The system shown in Figure 8-4 provides heating and cooling to two zones. The system can only operate in one mode (e.g., heating or cooling) at a time. The buffer tank and heat pump are shown in heating mode.
The heating and cooling source is a single speed monobloc air-to-water heat pump. The buffer tank is piped in a 3-pipe configuration and is used in both heating and cooling modes. The entire system operates with a solution of propylene glycol antifreeze.
In heating mode, a variable-speed pressure-regulated circulator supplies two independent zones of radiant panel heating. Flow through each manifold station is controlled by a zone valve. Each manifold station also has a flow balancing valve. The zone valves to the fan-coils remain closed during heating mode.
In cooling mode, the same circulator supplies two independently controlled fan-coils. Each fan-coil circuit has a flow balancing valve. The zone valves to the heating manifold stations remain closed during cooling mode.
During heating mode, the heat pump and its associated circulator are turned on and off based on an outdoor reset controller that monitors the temperature at the mid-point of the buffer tank. This control action is independent of any call for heat from the room thermostats. The warmer the outdoor temperature, the lower the target temperature calculated by this controller. The maximum water temperature during heating mode is 110ºF. The minimum temperature is 80ºF.

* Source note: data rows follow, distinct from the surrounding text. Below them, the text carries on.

(** Optional fraction: [.] and at least one digit. *)
Definition read_frac (m : Z) (s : jsstring) : option (Z * Z * jsstring) :=
  match s with
  | c :: t =>
      if (c =? 46)%N then
        let '(m', k, rest) := read_digits t m 0 in
        if (k =? 0)%Z then None else Some (m', (- k)%Z, rest)
      else Some (m, 0%Z, s)
  | [] => Some (m, 0%Z, [])
  end.

(** Optional exponent: [e] or [E], an optional sign, at least one digit. *)
Definition read_exp (s : jsstring) : option (Z * jsstring) :=
  match s with
  | c :: t =>
      if ((c =? 101) || (c =? 69))%N then
        let '(negative, t') :=
          match t with
          | d :: u =>
              if (d =? 45)%N then (true, u)
              else if (d =? 43)%N then (false, u)
              else (false, t)
          | [] => (false, t)
          end in
        let '(x, k, rest) := read_digits t' 0 0 in
        if (k =? 0)%Z then None
        else Some (if negative then (- x)%Z else x, rest)
      else Some (0%Z, s)
  | [] => Some (0%Z, [])
  end.

Definition parse_number (s : jsstring) : option (JValue * jsstring) :=
  let '(negative, s1) :=
    match s with
    | c :: t => if (c =? 45)%N then (true, t) else (false, s)
    | [] => (false, s)
    end in
  match read_int s1 with
  | None => None
  | Some (m, s2) =>
      match read_frac m s2 with
      | None => None
      | Some (m', e1, s3) =>
          match read_exp s3 with
          | None => None
          | Some (e2, s4) =>
              Some (JNum (if negative then (- m')%Z else m') (e1 + e2), s4)
          end
      end
  end.

Definition hex_value (c : N) : option N :=
  (if (48 <=? c) && (c <=? 57) then Some (c - 48)
   else if (65 <=? c) && (c <=? 70) then Some (c - 55)
   else if (97 <=? c) && (c <=? 102) then Some (c - 87)
   else None)%N.

Definition hex4 (a b c d : N) : option N :=
  match hex_value a, hex_value b, hex_value c, hex_value d with
  | Some x, Some y, Some z, Some w => Some (((x * 16 + y) * 16 + z) * 16 + w)%N
  | _, _, _, _ => None
  end.

(** The single-character escapes after a backslash: quote, backslash,
    slash, and the letters b f n r t. *)
Definition unescape (c : N) : option N :=
  (if c =? 34 then Some 34
   else if c =? 92 then Some 92
   else if c =? 47 then Some 47
   else if c =? 98 then Some 8
   else if c =? 102 then Some 12
   else if c =? 110 then Some 10
   else if c =? 114 then Some 13
   else if c =? 116 then Some 9
   else None)%N.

The reset controller operates on a 10ºF differential centered on the target temperature. These temperatures allow the heat pump to operate at a relatively high COP. During cooling mode, the heat pump and its associated circulator are turned on and off based on a temperature setpoint controller that monitors another sensor at the midpoint of the tank. The heat pump is turned on when the tank temperature is 60ºF or higher. The heat pump is turned off when the tank temperature drops to 45ºF. The heat pump operates independently of calls for cooling from the room thermostats. Spring check valves are used to prevent reverse thermosiphoning from the tank, and to limit chilled water migration into the heating portions of the distribution system.

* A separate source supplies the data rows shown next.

(** * A shallow embedding of the poly3 geometry, the polygon bounding sphere,
      the Minkowski-sum entry point and polygon snapping of @jscad/modeling.

    JavaScript numbers are IEEE-754 binary64 values; they are modelled by
    Rocq's primitive floats.  The functions are written once over an
    interface of number operations, so that the same text can also be read
    over the real numbers, where no rounding occurs.

    Polygons are objects with mutable fields: they live in a store, and
    the functions that take or return a polygon take or return a reference
    into it. *)

From Stdlib Require Import Floats Reals Lra Lia ZArith.
From stdpp Require Import gmap strings list.

Set Warnings "-inexact-float,-register-all".

(** ** Numbers *)

(** The operations the modelled functions use on numbers. *)
Class JsNum (N : Type) := {
  nzero : N;
  nhalf : N;                  (* the literal 0.5 *)
  nadd : N -> N -> N;
  nsub : N -> N -> N;
  nmul : N -> N -> N;
  ndiv : N -> N -> N;
  nneg : N -> N;
  nsqrt : N -> N;             (* Math.sqrt *)
  nround : N -> N;            (* Math.round *)
  nltb : N -> N -> bool;      (* a < b *)
  nsame : N -> N -> bool;     (* a === b *)
  nof_nat : nat -> N          (* an array length used as a number *)
}.

(** [a > b] *)
Definition ngtb {N} `{JsNum N} (a b : N) : bool := nltb b a.

(** Equality of the decimal renderings of two numbers, as in a template
    string: NaN renders as "NaN" and both zeros render as "0". *)
Definition nsame_text {N} `{JsNum N} (a b : N) : bool :=
  nsame a b || (negb (nsame a a) && negb (nsame b b)).
(** C10 at a session with a catalog, at a Dashboard run whose one picture
    gave nothing, and at a Dashboard run that read one record and then met
    a file [st.image] refused: neither run assigns. *)
Lemma dashboard_assigns_catalog_only_on_success_witness :
  let before : gmap string PyValue :=
    {["catalog"%string := PyList [PyDict []]]} in
  let run :=
    main Demo.ext Demo.repr Demo.model
      (Demo.dashboard_session before
         [str "Sorry, I cannot see any clothing."]) in
  let crashed :=
    main Demo.ext Demo.repr Demo.model
      (Demo.mixed_upload before [Demo.one_record]) in
  (session run.1.2 = before
   /\ In (error (str "Could not get analysis, please try again for one of the images."))
        (observe drawn run.2)
   /\ run.1.1 = Ok tt
   /\ In (error (str "Could not get analysis, please try again for all images."))
        (observe drawn run.2))
  /\ session crashed.1.2 = before.
Proof.
  cbv zeta. split.
  - assert (Hpage :
      In (str "Dashboard")
        (observe page_chosen
           (main Demo.ext Demo.repr Demo.model
              (Demo.dashboard_session
                 {["catalog"%string := PyList [PyDict []]]}
                 [str "Sorry, I cannot see any clothing."])).2))
      by (vm_compute; left; reflexivity).
    destruct (dashboard_assigns_catalog_only_on_success Demo.ext Demo.repr
                Demo.model _ _ _ _ (triple_eta _) Hpage) as (_ & _ & Hnone).
    destruct Hnone as [Hsession Herror].
    + vm_compute. intros l [].
    + split; [exact Hsession|].
      destruct Herror as [Hone Hall]; [vm_compute; discriminate|].
      split; [exact Hone|]. apply Hall. vm_compute. reflexivity.
  - assert (Hpage :
      In (str "Dashboard")
        (observe page_chosen
           (main Demo.ext Demo.repr Demo.model
              (Demo.mixed_upload
                 {["catalog"%string := PyList [PyDict []]]}
                 [Demo.one_record])).2))
      by (vm_compute; left; reflexivity).
    generalize (proj1 (dashboard_assigns_catalog_only_on_success Demo.ext
                         Demo.repr Demo.model _ _ _ _ (triple_eta _) Hpage)).
    vm_compute. exact (fun H => H).
Defined.
(** ** The statements at concrete chains *)

Section Instances.
Open Scope R_scope.

(** A fresh chain satisfies the invariant, by evaluation. *)
Ltac chain_by_evaluation := repeat split; repeat constructor.

Lemma FLORIDynOPs6_init_all_states_columns_witness :
  let self := FLORIDynOPs6.__init__ 2 in
  let self' := exec (FLORIDynOPs6.init_all_states 1 0 [0; 0; 0] 1) self in
  col 4 (states self') = col 4 (states self) /\
  col 5 (states self') = col 5 (states self) /\
  col 3 (states self') = ramp 2 1 /\
  col 0 (states self') = xs 2 1 0 0 /\
  col 1 (states self') = ys 2 1 0 0 /\
  col 2 (states self') = repeat 0 2.
Proof.
  apply (@FLORIDynOPs6_init_all_states_columns R _ 1 0 0 0 0 1
           (FLORIDynOPs6.__init__ 2)).
  chain_by_evaluation.
Defined.

Lemma FLORIDynOPs4_scenario_witness :
  let self' :=
    exec (FLORIDynOPs4.init_all_states 8 0 [100; 200; 50] 1)
         (FLORIDynOPs4.__init__ 5) in
  col 0 (states self') = [100; 108; 116; 124; 132] /\
  col 1 (states self') = [200; 200; 200; 200; 200] /\
  col 2 (states self') = [50; 50; 50; 50; 50] /\
  col 3 (states self') = [0; 8; 16; 24; 32].
Proof.
  apply (@FLORIDynOPs4_scenario (FLORIDynOPs4.__init__ 5)).
  - chain_by_evaluation.
  - reflexivity.
Defined.

Lemma init_all_states_variants_agree_witness :
  col 3 (states (exec (FLORIDynOPs4.init_all_states 8 0 [100; 200; 50] 1)
                      (FLORIDynOPs4.__init__ 3)))
  = col 3 (states (exec (FLORIDynOPs6.init_all_states 8 0 [100; 200; 50] 1)
                        (FLORIDynOPs6.__init__ 3))).
Proof.
  apply (@init_all_states_variants_agree R _ 8 0 100 200 50 1
           (FLORIDynOPs4.__init__ 3) (FLORIDynOPs6.__init__ 3) 3%nat).
  - chain_by_evaluation.
  - chain_by_evaluation.
  - reflexivity.
  - lia.
Defined.

Lemma set_all_states_shape_mismatch_witness :
  set_all_states (zeros 3 5) (FLORIDynOPs4.__init__ 3)
  = (inl ValueError, @FLORIDynOPs4.__init__ R _ 3) /\
  set_all_states (zeros 2 4) (FLORIDynOPs4.__init__ 3)
  = (inl ValueError, @FLORIDynOPs4.__init__ R _ 3).
Proof.
  split.
  - apply (proj2 (@set_all_states_shape_mismatch R (zeros 3 5)
                    (FLORIDynOPs4.__init__ 3))).
    reflexivity.
  - apply (proj1 (@set_all_states_shape_mismatch R (zeros 2 4)
                    (FLORIDynOPs4.__init__ 3))).
    discriminate.
Defined.

(** The failing call of C1: a fresh 6-state chain of one row. *)
Example FLORIDynOPs6_get_world_coord_fresh :
  eval FLORIDynOPs6.get_world_coord (@FLORIDynOPs6.__init__ R _ 1)
  = inl AttributeError.
Proof. reflexivity. Qed.

(** The same call on the 4-state variant returns the 1 x 3 matrix. *)
Example FLORIDynOPs4_get_world_coord_fresh :
  eval FLORIDynOPs4.get_world_coord (@FLORIDynOPs4.__init__ R _ 1)
  = inr (mk_ndarray 1 3 [[0; 0; 0]]).
Proof. reflexivity. Qed.

End Instances.

(** * Further properties of the chain methods *)

(** ** Tables are determined by their columns *)

Section TableFacts.
Context {F : Type} {SF : Scalar F}.

Lemma rows_ext (w : nat) (rs1 rs2 : list (list F)) :
  length rs1 = length rs2 ->
  Forall (fun r => length r = w) rs1 ->
  Forall (fun r => length r = w) rs2 ->
  (forall j, j < w ->
     map (fun r => nth j r zero) rs1 = map (fun r => nth j r zero) rs2) ->
  rs1 = rs2.
Proof.
  revert rs2. induction rs1 as [|r1 rs1 IH]; intros [|r2 rs2] Hl H1 H2 Hc;
    try discriminate; [reflexivity|].
  inversion H1 as [|? ? Hr1 Hrs1]; inversion H2 as [|? ? Hr2 Hrs2]; subst.
  f_equal.
  - apply nth_ext with zero zero; [congruence|].
    intros j Hj. specialize (Hc j Hj). cbn in Hc. now injection Hc.
  - apply IH; auto.
    intros j Hj. specialize (Hc j Hj). cbn in Hc. now injection Hc.
Qed.

(** The rows a call fills do not depend on what columns 0 to 3 held. *)
Lemma filled_absorbs (n w : nat) (ws wd x y z ws' wd' x' y' z' : F)
    (rs : list (list F)) :
  length rs = n -> Forall (fun r => length r = w) rs -> 4 <= w ->
  filled n ws wd x y z (filled n ws' wd' x' y' z' rs)
  = filled n ws wd x y z rs.
Proof.
  intros Hl Hw H4.
  assert (Hl' : length (filled n ws' wd' x' y' z' rs) = n)
    by now rewrite filled_length.
  assert (Hw' : Forall (fun r => length r = w)
                       (filled n ws' wd' x' y' z' rs))
    by now apply filled_widths.
  destruct (filled_cols ws wd x y z Hl Hw H4) as (A0 & A1 & A2 & A3).
  destruct (filled_cols ws wd x y z Hl' Hw' H4) as (B0 & B1 & B2 & B3).
  apply rows_ext with w.
  - now rewrite !filled_length.
  - now apply filled_widths.
  - now apply filled_widths.
  - intros j Hj.
    destruct j as [|[|[|[|j]]]]; try congruence.
    now rewrite !filled_other_cols by lia.
Qed.

(** On rows of width four nothing of the old rows is left. *)
Lemma filled_width_4 (n : nat) (ws wd x y z : F) (rs1 rs2 : list (list F)) :
  length rs1 = n -> length rs2 = n ->
  Forall (fun r => length r = 4) rs1 ->
  Forall (fun r => length r = 4) rs2 ->
  filled n ws wd x y z rs1 = filled n ws wd x y z rs2.
Proof.
  intros L1 L2 W1 W2.
  destruct (filled_cols ws wd x y z L1 W1 (le_n 4)) as (A0 & A1 & A2 & A3).
  destruct (filled_cols ws wd x y z L2 W2 (le_n 4)) as (B0 & B1 & B2 & B3).
  apply rows_ext with 4.
  - rewrite !filled_length. congruence.
  - now apply filled_widths.
  - now apply filled_widths.
  - intros j Hj. destruct j as [|[|[|[|j]]]]; try congruence. lia.
Qed.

A magnetic dirt separator is used to protect the heat pump and high-efficiency circulator for dirt and iron oxides.
21st century refrigeration techniques now make it possible for air-source heat pumps to operate in cold winter climates, with significantly improved performance compared to earlier-generation heat pumps. By combining low-ambient air-source heat pump technology with the versatility and high distribution efficiency of modern hydronics, designers can create systems for unsurpassed heating and cooling comfort, as well as domestic hot water production. Those systems are ideally suited for use with renewably sourced electricity, carbon reduction goals and “net zero” building projects. When properly selected and applied, low-ambient air-to-water heat pumps can approach the performance of geothermal heat pump systems at significantly lower installation cost and complexity. Air-to-water heat pump systems offer hydronic heating professionals a means of responding to evolving market trends and constraints without compromising quality, comfort or efficiency.